**Work required**
Exactly as written, copy the lines of the data below from the first through the one containing "Definition is_min (m".

**Data**

(* ===== verification/MinMax.v ===== *)
(** The divide-and-conquer search of src/libs/algorithms/minmax.c for the least
    and the greatest element of an array of [int]. *)
From S2P Require Export Prelude.
Local Open Scope Z_scope.

(** [numlist[i]]: reading outside the array is undefined. *)
Definition numlist_get (numlist : list Z) (i : nat) : option Z := numlist !! i.

(** The two out parameters are the result; the recursive calls use the caller's
    for the first half and locals for the second.  [fuel] bounds the depth of
    the recursion, and [numlist + n / 2] is the array from that index on. *)
Fixpoint minmax {S} (fuel : nat) (numlist : list Z) (n : Z) : M S (Z * Z) :=
  match fuel with
  | O => nofuel
  | Datatypes.S fuel =>
      REQUIRE (bool_decide (n > 0));;
      if bool_decide (n = 1) then
        a ← defined (numlist_get numlist 0);
        mret (a, a)
      else if bool_decide (n = 2) then
        a ← defined (numlist_get numlist 0);
        b ← defined (numlist_get numlist 1);
        mret (if bool_decide (a < b) then (a, b) else (b, a))
      else
        '(min1, max1) ← minmax fuel numlist (Z.quot n 2);
        '(min2, max2) ← minmax fuel (drop (Z.to_nat (Z.quot n 2)) numlist) (n - Z.quot n 2);
        let min1 := if bool_decide (min2 < min1) then min2 else min1 in
        let max1 := if bool_decide (max2 > max1) then max2 else max1 in
        mret (min1, max1)
  end.

(** The least and the greatest element of a list. *)
Definition is_min (m : Z) (xs : list Z) : Prop := m ∈ xs ∧ Forall (λ x, m ≤ x) xs.
Definition is_max (m : Z) (xs : list Z) : Prop := m ∈ xs ∧ Forall (λ x, x ≤ m) xs.

Lemma is_min_app a b xs ys :
  is_min a xs → is_min b ys → is_min (if bool_decide (b < a) then b else a) (xs ++ ys).
Proof.
  unfold is_min. rewrite !elem_of_app !Forall_app !Forall_forall. intros [Ha Hx] [Hb Hy].
  case_bool_decide; (split; [tauto|]); split; intros z Hz;
    specialize (Hx z); specialize (Hy z); first [apply Hx in Hz|apply Hy in Hz]; lia.
Qed.

Lemma is_max_app a b xs ys :
  is_max a xs → is_max b ys → is_max (if bool_decide (b > a) then b else a) (xs ++ ys).
Proof.
  unfold is_max. rewrite !elem_of_app !Forall_app !Forall_forall. intros [Ha Hx] [Hb Hy].
  case_bool_decide; (split; [tauto|]); split; intros z Hz;
    specialize (Hx z); specialize (Hy z); first [apply Hx in Hz|apply Hy in Hz]; lia.
Qed.

Lemma half_length {A} (xs : list A) :
  Z.quot (Z.of_nat (length xs)) 2 = Z.of_nat (Nat.div2 (length xs)).
Proof. by rewrite Z.quot_div_nonneg ?Nat.div2_div ?Nat2Z.inj_div; lia. Qed.

(** on an array of at least [n] elements, with [n] positive, the search
    returns the least and the greatest of the first [n]; [n] levels of recursion
    are enough, and nothing outside the array is read. *)
Theorem minmax_correct {S} fuel xs ys (σ : S) :
  xs ≠ [] → (length xs ≤ fuel)%nat →
  ∃ lo hi, minmax fuel (xs ++ ys) (Z.of_nat (length xs)) σ = Ret (lo, hi) σ ∧
    is_min lo xs ∧ is_max hi xs.
Proof.
  revert xs ys. induction fuel as [|fuel IH]; intros xs ys Hne Hf.
  { destruct xs; simpl in *; [done|lia]. }
  destruct xs as [|a [|b [|c xs]]]; [done|..].
  - exists a, a. split; [reflexivity|]. split; (split; [apply list_elem_of_here|repeat constructor; lia]).
  - exists (if bool_decide (a < b) then a else b), (if bool_decide (a < b) then b else a).
    split; [trans ((mret (if bool_decide (a < b) then (a, b) else (b, a)) : M S _) σ); [done|by case_bool_decide]|].
    unfold is_min, is_max.
    case_bool_decide; (split; (split; [rewrite !elem_of_cons; tauto|repeat constructor; lia])).
  - remember (a :: b :: c :: xs) as zs eqn:Hz. assert (3 ≤ length zs)%nat as Hlen by (subst; simpl; lia).
    clear Hz a b c xs Hne. cbn [minmax].
    rewrite (bool_decide_true (Z.of_nat (length zs) > 0)); [|lia].
    rewrite (bool_decide_false (Z.of_nat (length zs) = 1)); [|lia].
    rewrite (bool_decide_false (Z.of_nat (length zs) = 2)); [|lia].
    rewrite half_length Nat2Z.id. set (k := Nat.div2 (length zs)).
    pose proof (Nat.div2_odd (length zs)) as Hk. fold k in Hk.
    assert (1 ≤ k < length zs)%nat as Hk1 by (destruct (Nat.odd _); simpl in Hk; lia). clear Hk.
    pose proof (length_take_le zs k ltac:(lia)) as Ht. pose proof (length_drop zs k) as Hd.
    rewrite drop_app_le; [|lia].
    destruct (IH (take k zs) (drop k zs ++ ys)) as (lo1 & hi1 & E1 & Hlo1 & Hhi1);
      [by intros E; rewrite E /= in Ht; lia|lia|].
    destruct (IH (drop k zs) ys) as (lo2 & hi2 & E2 & Hlo2 & Hhi2);
      [by intros E; rewrite E /= in Hd; lia|lia|].
    rewrite app_assoc take_drop Ht in E1. rewrite Hd in E2.
    exists (if bool_decide (lo2 < lo1) then lo2 else lo1), (if bool_decide (hi2 > hi1) then hi2 else hi1).
    split; [|rewrite -(take_drop k zs); split; [by apply is_min_app|by apply is_max_app]].
    unfold REQUIRE. run. rewrite (M_bind_Ret _ _ _ _ _ E1).
    replace (Z.of_nat (length zs) - Z.of_nat k) with (Z.of_nat (length zs - k)) by lia.
    by rewrite (M_bind_Ret _ _ _ _ _ E2).
Qed.

Lemma minmax_correct_witness :
  [3; -1; 7; 2; 5] ≠ [] ∧
  ∃ lo hi, minmax 5 [3; -1; 7; 2; 5; 100] 5 tt = Ret (lo, hi) tt ∧
    is_min lo [3; -1; 7; 2; 5] ∧ is_max hi [3; -1; 7; 2; 5].
Proof.
  split; [discriminate|].
  apply (minmax_correct 5 [3; -1; 7; 2; 5] [100] tt); [discriminate|simpl; lia].
Defined.
(** An address holds one string. *)
Lemma atoms_inj cs l s s' : interned cs l s → interned cs l s' → atoms cs ⊢ ⌜s = s'⌝.
Proof.
  iIntros ((c & Hc & Hl) (c' & Hc' & Hl')) "(%hs & %Hwf & _ & Hcs)".
  iDestruct (big_sepL2_length with "Hcs") as %Hlen.
  destruct (lookup_lt_is_Some_2 hs (bucket s)) as [h Hh]; [rewrite Hlen; by eapply lookup_lt_Some|].
  destruct (lookup_lt_is_Some_2 hs (bucket s')) as [h' Hh']; [rewrite Hlen; by eapply lookup_lt_Some|].
  destruct (decide (bucket s = bucket s')) as [Heq|Hne].
  - rewrite -Heq Hc in Hc'. injection Hc' as <-.
    iDestruct (big_sepL2_lookup_acc _ _ _ _ _ _ Hh Hc with "Hcs") as "[Hc _]".
    iDestruct (is_chain_nodup with "Hc") as %Hnd. iPureIntro.
    apply list_elem_of_lookup in Hl as [i Hi]. apply list_elem_of_lookup in Hl' as [j Hj].
    assert (i = j) as <-; [|congruence].
    eapply (NoDup_lookup c.*1); [done|by rewrite list_lookup_fmap Hi|by rewrite list_lookup_fmap Hj].
  - iDestruct (big_sepL2_delete _ _ _ _ _ _ Hh Hc with "Hcs") as "[Hc Hcs]".
    iDestruct (big_sepL2_lookup_acc _ _ _ _ _ _ Hh' Hc' with "Hcs") as "[Hc' _]".
    rewrite decide_False; [|congruence]. iDestruct (is_chain_disjoint _ _ _ _ l with "[$Hc $Hc']") as %Hd.
    exfalso. apply Hd; apply list_elem_of_fmap; [by exists (l, s)|by exists (l, s')].
Qed.
(** What a client relies on: afterwards the string is kept at the address that
    is returned, and what was kept stays where it is. *)
Lemma Atom_new_interned fuel s rest cs :
  s ≠ [] → short_chains fuel cs →
  ⦃ atoms cs ⦄ Atom_new (Some buckets) fuel (s ++ rest) (Z.of_nat (length s))
  ⦃ r, ∃ l cs', ⌈r = Some l ∧ interned cs' l s ∧ (∀ l' s', interned cs l' s' → interned cs' l' s') ∧
         (∀ n, short_chains n cs → short_chains (S n) cs')⌉ ∗ atoms cs'
  | e, ⌈e = Memory_Failed⌉ ∗ atoms cs ⦄.
Proof.
  intros Hs Hsh. unfold hoare. iIntros "H". iDestruct (atoms_wf with "H") as %Hwf.
  iApply (hoare_wp with "H"); [by apply Atom_new_spec|].
  iSplit; [|by iIntros (e) "$"]. iIntros (p) "(%l & -> & [[%H1 H]|[_ H]])".
  - iExists l, cs. iFrame. iPureIntro. repeat split; [done..|].
    intros n Hn. eapply Forall_impl; [exact Hn|]. simpl. lia.
  - iExists l, (add_atom cs l s). iFrame. iPureIntro.
    repeat split; [by apply interned_add|intros; by apply interned_mono|].
    intros n Hn. unfold add_atom. apply Forall_alter; [eapply Forall_impl; [exact Hn|simpl; lia]|].
    unfold short_chains in Hn. rewrite Forall_lookup in Hn. intros c Hc _. apply Hn in Hc. simpl. lia.
Qed.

**Solution**
(* ===== verification/MinMax.v ===== *)
(** The divide-and-conquer search of src/libs/algorithms/minmax.c for the least
    and the greatest element of an array of [int]. *)
From S2P Require Export Prelude.
Local Open Scope Z_scope.

(** [numlist[i]]: reading outside the array is undefined. *)
Definition numlist_get (numlist : list Z) (i : nat) : option Z := numlist !! i.

(** The two out parameters are the result; the recursive calls use the caller's
    for the first half and locals for the second.  [fuel] bounds the depth of
    the recursion, and [numlist + n / 2] is the array from that index on. *)
Fixpoint minmax {S} (fuel : nat) (numlist : list Z) (n : Z) : M S (Z * Z) :=
  match fuel with
  | O => nofuel
  | Datatypes.S fuel =>
      REQUIRE (bool_decide (n > 0));;
      if bool_decide (n = 1) then
        a ← defined (numlist_get numlist 0);
        mret (a, a)
      else if bool_decide (n = 2) then
        a ← defined (numlist_get numlist 0);
        b ← defined (numlist_get numlist 1);
        mret (if bool_decide (a < b) then (a, b) else (b, a))
      else
        '(min1, max1) ← minmax fuel numlist (Z.quot n 2);
        '(min2, max2) ← minmax fuel (drop (Z.to_nat (Z.quot n 2)) numlist) (n - Z.quot n 2);
        let min1 := if bool_decide (min2 < min1) then min2 else min1 in
        let max1 := if bool_decide (max2 > max1) then max2 else max1 in
        mret (min1, max1)
  end.

(** The least and the greatest element of a list. *)
Definition is_min (m : Z) (xs : list Z) : Prop := m ∈ xs ∧ Forall (λ x, m ≤ x) xs.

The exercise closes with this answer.